WHAT TO PRODUCE >> Below is a block of entries; repeat exactly the lines starting at the line that contains "- split; [split;" and ending at the line that contains "of the answer and the [localId]. *)", both included.

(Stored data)
-*-*-
(** X10. The primary key stays a key: if no two rows share their [id], no two
    rows share it after any of the three handlers has run. *)
Theorem keys_stay_unique
    (cfg : config) (w w' : world) (b : value) (raw : string)
    (payload : value) (s : state) :
  ids_unique (payments s) ->
  ids_unique (payments (snd (createPayment cfg w b s))) /\
  ids_unique (payments (snd (pollStatus cfg w' raw s))) /\
  ids_unique (payments (snd (applyWebhook payload s))).
Proof.
  unfold ids_unique. intros Hu. split; [| split].
  - destruct (createPayment_table cfg w b s) as [-> | (row & -> & Hf & _)];
      [exact Hu |].
    rewrite map_app. apply NoDup_app; [exact Hu | |].
    + constructor; [intros [] | constructor].
    + intros a Ha [<- | []]. contradiction.
  - rewrite pollStatus_equation.
    destruct raw as [| c raw']; [exact Hu |]. cbv zeta.
    destruct (remote w' _) as [op |]; [| exact Hu].
    cbn [snd payments].
    rewrite (identity_keeps_ids _ _ (poll_rewrite_identity op (payments s))).
    exact Hu.
  - rewrite applyWebhook_equation. cbn [snd payments].
    rewrite (identity_keeps_ids _ _
               (webhook_rewrite_identity payload (payments s))).
    exact Hu.
Qed.

Lemma keys_stay_unique_witness :
  ids_unique (payments (snd (createPayment Sample.cfg Sample.wallet_created
                               (Sample.request (VNum (of_Z 5)))
                               Sample.one_payment))) /\
  ids_unique (payments (snd (pollStatus Sample.cfg Sample.wallet_completed
                               Sample.resource Sample.one_payment))) /\
  ids_unique (payments (snd (applyWebhook Sample.webhook_without_id
                               Sample.one_payment))).
Proof.
  apply (keys_stay_unique Sample.cfg Sample.wallet_created
           Sample.wallet_completed
           (Sample.request (VNum (of_Z 5))) Sample.resource
           Sample.webhook_without_id Sample.one_payment).
  unfold ids_unique. simpl. constructor; [simpl; tauto | constructor].
Defined.

(** X11. Amounts stay above zero: if every stored amount is above zero, every
    stored amount is above zero after any of the three handlers has run. *)
Theorem amounts_stay_positive
    (cfg : config) (w w' : world) (b : value) (raw : string)
    (payload : value) (s : state) :
  amounts_positive (payments s) ->
  amounts_positive (payments (snd (createPayment cfg w b s))) /\
  amounts_positive (payments (snd (pollStatus cfg w' raw s))) /\
  amounts_positive (payments (snd (applyWebhook payload s))).
Proof.
  intros Hp. split; [| split].
  - destruct (createPayment_table cfg w b s) as [-> | (row & -> & _ & Ha)];
      [exact Hp |].
    apply Forall_app. split; [exact Hp |].
    constructor; [exact Ha | constructor].
  - rewrite pollStatus_equation.
    destruct raw as [| c raw']; [exact Hp |]. cbv zeta.
    destruct (remote w' _) as [op |]; [| exact Hp].
    cbn [snd payments].
    apply (identity_keeps_amounts (payments s));
      [apply poll_rewrite_identity | exact Hp].
  - rewrite applyWebhook_equation. cbn [snd payments].
    apply (identity_keeps_amounts (payments s));
      [apply webhook_rewrite_identity | exact Hp].
Qed.

Lemma amounts_stay_positive_witness :
  amounts_positive
    (payments (snd (createPayment Sample.cfg Sample.wallet_created
                      (Sample.request (VStr "0.01")) Sample.one_payment))) /\
  amounts_positive
    (payments (snd (pollStatus Sample.cfg Sample.wallet_completed
                      Sample.resource Sample.one_payment))) /\
  amounts_positive
    (payments (snd (applyWebhook Sample.webhook_completed
                      Sample.one_payment))).
Proof.
  apply (amounts_stay_positive Sample.cfg Sample.wallet_created
           Sample.wallet_completed
           (Sample.request (VStr "0.01")) Sample.resource
           Sample.webhook_completed Sample.one_payment).
  unfold amounts_positive. simpl. constructor; [reflexivity | constructor].
Defined.

(** *** Polling *)

(** X12. A poll answers 200 exactly when a path was given and the wallet gave an
    answer, whatever that answer's own status code. Without a path it
    answers 400 and calls nobody; with one it makes one GET without a body,
    also when the wallet cannot be reached, and then answers 500. Whenever
    the answer is not 200 the table is as it was. *)
Theorem poll_answers_200_iff_wallet_answered
    (cfg : config) (w : world) (raw : string) (s : state) :
  (code (fst (pollStatus cfg w raw s)) = 200 <->
   raw <> EmptyString /\
   exists op : api_result, remote w (on_wire (poll_call cfg raw)) = Some op) /\
  (raw = EmptyString ->
   pollStatus cfg w raw s = (failure 400 "resource path required", s)) /\
  (raw <> EmptyString ->
   sent (snd (pollStatus cfg w raw s)) = (sent s ++ [poll_call cfg raw])%list /\
   out_method (poll_call cfg raw) = "GET" /\
   out_body (poll_call cfg raw) = None) /\
  (raw <> EmptyString ->
   remote w (on_wire (poll_call cfg raw)) = None ->
   code (fst (pollStatus cfg w raw s)) = 500 /\
   succeeded (fst (pollStatus cfg w raw s)) = false) /\
  (code (fst (pollStatus cfg w raw s)) <> 200 ->
   payments (snd (pollStatus cfg w raw s)) = payments s).
Proof.
  rewrite pollStatus_equation.
  destruct raw as [| c raw'].
  - split; [split; [discriminate | intros [H _]; contradiction H; reflexivity] |].
    split; [reflexivity |].
    split; [intros H; contradiction H; reflexivity |].
    split; [intros H; contradiction H; reflexivity |].
    reflexivity.
  - cbv zeta.
    destruct (remote w (on_wire (poll_call cfg (String c raw')))) as [op |].
    + split; [split; [intros _; split; [discriminate | exists op; reflexivity]
                     | reflexivity] |].
      split; [discriminate |].
      split; [intros _; repeat split |].
      split; [discriminate |].
      intros H. contradiction H. reflexivity.
    + split; [split; [discriminate | intros (_ & op & Hop); discriminate] |].
      split; [discriminate |].
      split; [intros _; repeat split |].
      split; [intros _ _; split; reflexivity |].
      reflexivity.
Qed.


(** The ordinary poll: the answer's [localId] is a text and its status is a
    number or a text. [run] then binds, in order, the status, the JSON text
    of the answer and the [localId]. *)
Lemma poll_rewrite_named (op : api_result) (lid : string) (st : sql)
    (t : table) :
  poll_localId op = VStr lid ->
  lid <> EmptyString ->
  truthy (poll_newStatus op) = true ->
  scalar (poll_newStatus op) = Some st ->
  exists json : string,
    JSON_stringify (op_value op) = Some json /\
    Store.bind 3 (poll_arguments op) = inr [st; SqlText json; SqlText lid] /\
    poll_rewrite op t
    = map (fun r => if String.eqb (local_id r) lid
                    then with_status (text_affinity st) (SqlText json) r
                    else r) t.
Proof.
  intros Hl Hne Ht Hs.
  destruct (op_response_text op) as (json & Hj & Hsj).
  exists json. split; [exact Hj |].
  assert (Hb : Store.bind 3 (poll_arguments op)
               = inr [st; SqlText json; SqlText lid]).
  { unfold poll_arguments. rewrite Hsj, Hl.
    apply (bind_scalars [poll_newStatus op; VStr json; VStr lid]).
    repeat constructor; assumption. }
  split; [exact Hb |].
  unfold poll_rewrite. rewrite Hb, Ht, Hl.
  rewrite (nonempty_text_is_truthy lid Hne). cbn [andb].
  apply update_status_as_map.
Qed.

(** X13. When the wallet's answer names a payment (a non-empty text under
    [metadata.localId]) and carries a truthy status that is a text or a
    number, the poll writes that status, as the TEXT column keeps it, and
    the JSON text of the whole answer to every row with that [local_id],
    and leaves every other row as it was. *)
Theorem poll_records_the_status
    (cfg : config) (w : world) (raw : string) (s : state)
    (op : api_result) (lid : string) (st : sql) :
  raw <> EmptyString ->
  remote w (on_wire (poll_call cfg raw)) = Some op ->
  poll_localId op = VStr lid ->
  lid <> EmptyString ->
  truthy (poll_newStatus op) = true ->
  scalar (poll_newStatus op) = Some st ->
  exists json : string,
    JSON_stringify (op_value op) = Some json /\
    payments (snd (pollStatus cfg w raw s))
    = map (fun r => if String.eqb (local_id r) lid
                    then with_status (text_affinity st) (SqlText json) r
                    else r)
          (payments s).
Proof.
  intros Hraw Hop Hl Hne Ht Hb.
  rewrite pollStatus_equation.
  destruct raw as [| c raw']; [contradiction Hraw; reflexivity |].
  cbv zeta. rewrite Hop. cbn [snd payments].
  destruct (poll_rewrite_named op lid st (payments s) Hl Hne Ht Hb)
    as (json & Hj & _ & Hrw).
  exists json. split; assumption.
Qed.

Lemma poll_records_the_status_witness :
  exists json : string,
    JSON_stringify (op_value Sample.completed) = Some json /\
    payments (snd (pollStatus Sample.cfg Sample.wallet_completed
                     Sample.resource Sample.one_payment))
    = map (fun r => if String.eqb (local_id r) "1b9d6bcd-0001"
                    then with_status (text_affinity (SqlText "completed"))
                           (SqlText json) r
                    else r)
          (payments Sample.one_payment).
Proof.
  apply (poll_records_the_status Sample.cfg Sample.wallet_completed
           Sample.resource Sample.one_payment Sample.completed
           "1b9d6bcd-0001" (SqlText "completed")).
  - discriminate.
  - reflexivity.
  - vm_compute. reflexivity.
  - discriminate.
  - vm_compute. reflexivity.
  - vm_compute. reflexivity.
Defined.

(** X14. A failure of the poll's [UPDATE] is silent: when [run] rejects the
    arguments read from the wallet's answer (a boolean status, say, which
    the driver cannot bind), the poll still answers 200 with the answer,
    and the table is as it was. *)
Theorem poll_update_failure_is_silent
    (cfg : config) (w : world) (raw : string) (s : state) (op : api_result)
    (e : bind_failure) :
  raw <> EmptyString ->
  remote w (on_wire (poll_call cfg raw)) = Some op ->
  Store.bind 3 (poll_arguments op) = inl e ->
  pollStatus cfg w raw s
  = (mkResponse 200
       (JsonBody (VObj [("success", VBool true); ("op", op_value op)])),
     mkState (payments s) (sent s ++ [poll_call cfg raw])%list).
Proof.
  intros Hraw Hop Hb.
  rewrite pollStatus_equation.
  destruct raw as [| c raw']; [contradiction Hraw; reflexivity |].
  cbv zeta. rewrite Hop. do 2 f_equal.
  unfold poll_rewrite. rewrite Hb.
  destruct (truthy (poll_localId op) && truthy (poll_newStatus op));
    reflexivity.
Qed.

Lemma poll_update_failure_is_silent_witness :
  pollStatus Sample.cfg Sample.wallet_odd_status Sample.resource
    Sample.one_payment
  = (mkResponse 200
       (JsonBody (VObj [("success", VBool true);
                        ("op", op_value Sample.odd_status)])),
     mkState (payments Sample.one_payment)
       (sent Sample.one_payment
        ++ [poll_call Sample.cfg Sample.resource])%list).
Proof.
  apply (poll_update_failure_is_silent Sample.cfg Sample.wallet_odd_status
           Sample.resource Sample.one_payment Sample.odd_status NotBindable).
  - discriminate.
  - reflexivity.
  - vm_compute. reflexivity.
Defined.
-*-*-
RESPONSE >>
  - split; [split; [discriminate | intros [H _]; contradiction H; reflexivity] |].
    split; [reflexivity |].
    split; [intros H; contradiction H; reflexivity |].
    split; [intros H; contradiction H; reflexivity |].
    reflexivity.
  - cbv zeta.
    destruct (remote w (on_wire (poll_call cfg (String c raw')))) as [op |].
    + split; [split; [intros _; split; [discriminate | exists op; reflexivity]
                     | reflexivity] |].
      split; [discriminate |].
      split; [intros _; repeat split |].
      split; [discriminate |].
      intros H. contradiction H. reflexivity.
    + split; [split; [discriminate | intros (_ & op & Hop); discriminate] |].
      split; [discriminate |].
      split; [intros _; repeat split |].
      split; [intros _ _; split; reflexivity |].
      reflexivity.
Qed.


(** The ordinary poll: the answer's [localId] is a text and its status is a
    number or a text. [run] then binds, in order, the status, the JSON text
    of the answer and the [localId]. *)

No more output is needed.